More than 180 children under 5 years of age will be enrolled in the Niagara Falls City School District’s new Head Start and Early Head Start programs as a result of a $10.5 million contract from the federal government to run these programs for the next five years. Niagara University will be a key partner in this initiative by providing training and technical assistance to program participants, and opportunities for fieldwork and internships will be enhanced for students in the university’s College of Education.

The new Head Start/Early Head Start program will offer early education, health screenings, social and emotional health, nutrition, social services, and services for children with disabilities. It also will provide support and resources for the children’s caregivers, including workforce training and parenting classes, many of which will be offered through Niagara University’s Levesque Institute.
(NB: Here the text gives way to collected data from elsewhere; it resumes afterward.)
(* ===== verification/TimelineSpec.v ===== *)
(** * The timeline follows the events

    The operations of [TimelineState] return, and keep the remote events of a
    timeline in step with its items and with the vector of events the diffs come
    from. *)

From S2P Require Import Prelude TimelineItems DateDividers DateDividersSpec TimelineState.

(** ** Searches *)

Lemma find_map_Some {A B} (f : A → option B) l b :
  find_map f l = Some b → ∃ l1 x l2, l = l1 ++ x :: l2 ∧ f x = Some b ∧ ∀ y, y ∈ l1 → f y = None.
Proof.
  induction l as [|x l IH]; cbn; [done|]. destruct (f x) as [b'|] eqn:Hx.
  - intros [= ->]. exists [], x, l. split_and!; [done..|]. intros y Hy. by apply elem_of_nil in Hy.
  - intros (l1 & y & l2 & -> & Hy & Hl1)%IH. exists (x :: l1), y, l2. split_and!; [done..|].
    intros z [->|Hz]%elem_of_cons; auto.
Qed.

Lemma find_map_None {A B} (f : A → option B) l : find_map f l = None → ∀ x, x ∈ l → f x = None.
Proof.
  induction l as [|y l IH]; cbn; [by intros _ x ?%elem_of_nil|]. destruct (f y) eqn:Hy; [done|].
  intros Hf x [->|Hx]%elem_of_cons; auto.
Qed.

Lemma find_map_reverse {A B} (f : A → option B) l b :
  find_map f (reverse l) = Some b → ∃ l1 x l2, l = l1 ++ x :: l2 ∧ f x = Some b ∧ ∀ y, y ∈ l2 → f y = None.
Proof.
  intros (l1 & x & l2 & Hl & Hx & Hl1)%find_map_Some. exists (reverse l2), x, (reverse l1). split_and!; [|done|].
  - rewrite <-(reverse_involutive l), Hl, reverse_app, reverse_cons. by rewrite <-(assoc_L (++)).
  - intros y Hy. apply Hl1. by rewrite elem_of_reverse in Hy.
Qed.

Lemma find_map_reverse_None {A B} (f : A → option B) l : find_map f (reverse l) = None → ∀ x, x ∈ l → f x = None.
Proof. intros Hf x Hx. eapply find_map_None; [done|]. by rewrite elem_of_reverse. Qed.

Lemma find_map_elem {A B} (f : A → option B) l b : find_map f l = Some b → ∃ x, x ∈ l ∧ f x = Some b.
Proof. intros (l1 & x & l2 & -> & Hx & _)%find_map_Some. exists x. split; [|done]. apply elem_of_app. right. by left. Qed.

(** ** Regions *)

(** The items of a part of the vector are at the positions they are listed with. *)
Lemma part_lookup {A} (l : list A) a b j p :
  take a (drop b (enumerate l)) !! j = Some p → p.1 = b + j ∧ l !! p.1 = Some p.2.
Proof.
  intros [Hj _]%lookup_take_Some. rewrite lookup_drop in Hj. unfold enumerate in Hj. rewrite list_lookup_imap in Hj.
  apply fmap_Some in Hj as (x & Hx & ->). done.
Qed.

Lemma part_elem {A} (l : list A) a b p : p ∈ take a (drop b (enumerate l)) → l !! p.1 = Some p.2.
Proof. intros [j Hj]%list_elem_of_lookup_1. by destruct (part_lookup _ _ _ _ _ Hj). Qed.

Lemma in_part {A} (l : list A) a b k x : l !! k = Some x → b ≤ k < b + a → take a (drop b (enumerate l)) !! (k - b) = Some (k, x).
Proof.
  intros Hx Hk. rewrite lookup_take_lt by lia. rewrite lookup_drop. unfold enumerate. rewrite list_lookup_imap.
  replace (b + (k - b)) with k by lia. by rewrite Hx.
Qed.

Lemma count_while_all {A} (f : A → bool) l i x : i < count_while f l → l !! i = Some x → f x = true.
Proof.
  revert i. induction l as [|y l IH]; intros i; cbn; [done|]. destruct (f y) eqn:Hy; [|lia].
  destruct i as [|i]; cbn; [by intros _ [= <-]|]. intros Hi. apply IH. lia.
Qed.

(** The last items of a vector are local echoes, as many as the locals region has. *)
Lemma locals_are_local l k it :
  l !! k = Some it → length l - size_of_locals_region l ≤ k → is_local_echo it = true.
Proof.
  intros Hit Hk. unfold size_of_locals_region in Hk. pose proof (lookup_lt_Some _ _ _ Hit) as Hlt.
  pose proof (count_while_le is_local_echo (reverse l)) as Hle. rewrite length_reverse in Hle.
  eapply (count_while_all _ (reverse l) (length l - 1 - k)); [lia|].
  rewrite reverse_lookup by lia. rewrite <-Hit. f_equal. lia.
Qed.

Lemma remote_not_local it id : remote_id it = Some id → is_local_echo it = false ∧ is_event it = true ∧ is_timeline_start it = false.
Proof.
  unfold remote_id, as_event, is_local_echo, is_event, is_timeline_start. destruct (kind it) as [e|v]; [|done]. cbn.
  unfold as_remote. by destruct (event_kind e).
Qed.

(** Every remote item is in the remotes region. *)
Lemma remote_in_region s k it id :
  items s !! k = Some it → remote_id it = Some id →
  iter_remotes_region s !! (k - size_of_start_region (items s)) = Some (k, it) ∧ size_of_start_region (items s) ≤ k.
Proof.
  intros Hit Hid. destruct (remote_not_local it id Hid) as (Hl & He & Hs). pose proof (lookup_lt_Some _ _ _ Hit) as Hlt.
  assert (Hge : size_of_start_region (items s) ≤ k).
  { unfold size_of_start_region. destruct (items s) as [|x l] eqn:Hl'; [done|]. cbn.
    destruct (is_timeline_start x) eqn:Hx; [|lia]. destruct k; [|lia]. cbn in Hit. simplify_eq. congruence. }
  split; [|done]. unfold iter_remotes_region, size_of_remotes_region. apply in_part; [done|].
  destruct (decide (length (items s) - size_of_locals_region (items s) ≤ k)) as [Hloc|Hloc]; [|lia].
  apply (locals_are_local _ _ _ Hit) in Hloc. congruence.
Qed.

Lemma size_of_start_le l : size_of_start_region l ≤ length l.
Proof. pose proof (regions_le l). lia. Qed.
Definition at_room (f : Z) (l : SlidingSyncList) : Prop :=
  (maximum_number_of_rooms l = Some rooms \/ maximum_number_of_rooms l = None /\ f = 0 /\ batch <= wanted) /\
  ∃ w, gen_kind (request_generator l) = kind_of w /\ batch_size w = batch /\
    maximum_number_of_rooms_to_fetch w = to_fetch /\ number_of_fetched_rooms w = f /\ fully_loaded w = false.

Definition loaded (l : SlidingSyncList) : Prop :=
  state l = FullyLoaded /\ ranges (request_generator l) = [(0, wanted - 1)] /\
  ∃ w, gen_kind (request_generator l) = kind_of w /\ fully_loaded w = true.

Hypothesis (Hbatch : 0 < batch) (Hrooms : 1 <= rooms) (Hsum : rooms + batch < u32_limit).
Hypothesis (Hwant : match to_fetch with Some n => 1 <= n | None => True end).

Lemma wanted_bounds : 1 <= wanted <= rooms.
Proof. unfold wanted, at_most. destruct to_fetch; lia. Qed.

Lemma round_range f l :
  at_room f l -> 0 <= f < wanted ->
  create_range debug (if paging then f else 0) (if paging then batch else saturating_add f batch) to_fetch
    (maximum_number_of_rooms l) = Ret (page f 0).
Proof.
  intros [Hmax _] Hf. pose proof wanted_bounds. unfold create_range, u32_plus.
  assert (Hs : saturating_add f batch = f + batch) by (unfold saturating_add; lia). rewrite Hs.
  assert (Hsz : (if paging then f else 0) + (if paging then batch else f + batch) = f + batch) by (destruct paging; lia).
  rewrite Hsz, (proj2 (Z.ltb_lt _ _)) by lia.
  assert (He : saturating_sub (at_most (maximum_number_of_rooms l) (at_most to_fetch (f + batch))) 1 = Z.min (f + batch) wanted - 1).
  { unfold saturating_sub, wanted, at_most in *. destruct Hmax as [->|(-> & -> & ?)], to_fetch; lia. }
  cbv beta iota zeta. rewrite He, (proj2 (Z.ltb_ge _ _)); [|destruct paging; lia].
  unfold page. replace (f + (Z.of_nat 0 + 1) * batch) with (f + batch) by lia.
  replace (f + Z.of_nat 0 * batch) with f by lia. done.
Qed.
Niagara’s College of Education will also provide embedded coaching by holding classes for early childhood courses and field placement experiences at the three Head Start/Early Head Start locations. In addition, there will be opportunities for graduate students enrolled in the College of Education’s clinical mental health counseling program to obtain paid internships.

Head Start and Early Head Start programs are based on a national model that provides a comprehensive education for children ages zero to five. Focusing on early development, health, and family well-being, the program engages children and families in the early learning process to promote school readiness.

“Every child should enter kindergarten ready to learn and succeed in school, and this program will help them to do so,” said Dr. Chandra Foote, dean of Niagara’s College of Education. “We are happy to partner with the Niagara Falls School District on this critical initiative that will serve both our young children and the people who care for them. This work complements other College of Education initiatives, including Help Me Grow and the Niagara County Early Child Care Quality Improvement Project.”